# [EXERCISE PROMPT]
Find the line with "and the two" in the entries below, then reproduce it and every line after it down to and including the line with "producer and of", exactly.

# [SUPPLIED MATERIAL]
● ● ● ● ● ● ●
(* ===== verification/SharedMemoryABI.v ===== *)
(** * The shared memory ABI of producers and service

    Models [src/tracing/core/shared_memory_abi.cc] and its header
    [include/dejaview/ext/tracing/core/shared_memory_abi.h]: pages that a
    producer partitions into chunks, the 32-bit page word that holds the layout
    and the two state bits of each of up to 14 chunks, and the lock-free
    operations that move a chunk around the cycle
    free - being written - complete - being read - free.

    The buffer is a list of octets shared by any number of threads (of the
    producer and of the service). An operation is a [Prog]: a tree of atomic
    accesses to the buffer, in the order in which the code performs them;
    [Crash] is a failed [DEJAVIEW_CHECK] or [DEJAVIEW_DCHECK], and [Dfatal] a
    [DEJAVIEW_DFATAL], after which a release build goes on: a thread counts the
    ones it meets. Threads
    interleave their accesses freely (sequential consistency: every access of
    the code to a page word is an atomic, and the other accesses are to memory
    its thread owns). The participants use the class the way it documents:
    chunks are move-only, a chunk acquired for writing is released as complete
    and a chunk acquired for reading is released as free. *)

From S2P Require Import Prelude.

(** ** Constants and data *)

Definition kMinPageSize : Z := 4 * 1024.
Definition kMaxPageSize : Z := 64 * 1024.
Definition kMaxChunksPerPage : Z := 14.
Definition kChunkAlignment : Z := 4.
Definition kChunkShift : Z := 2.
Definition kChunkMask : Z := 0x3.
Definition kLayoutMask : Z := 0x70000000.
Definition kLayoutShift : Z := 28.
Definition kAllChunksMask : Z := 0x0FFFFFFF.
Definition kAllChunksComplete : Z := 0x0FFFFFFF.
Definition kAllChunksFree : Z := 0.
Definition kInvalidPageIdx : Z := 2 ^ 64 - 1.
Definition kRetryAttempts : nat := 64.
Definition kSizeofPageHeader : Z := 8.
Definition kSizeofChunkHeader : Z := 8.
● ● ● ● ● ● ●
# [ANSWER TO THIS EXERCISE]
    and the two state bits of each of up to 14 chunks, and the lock-free
    operations that move a chunk around the cycle
    free - being written - complete - being read - free.

    The buffer is a list of octets shared by any number of threads (of the
    producer and of the service). An operation is a [Prog]: a tree of atomic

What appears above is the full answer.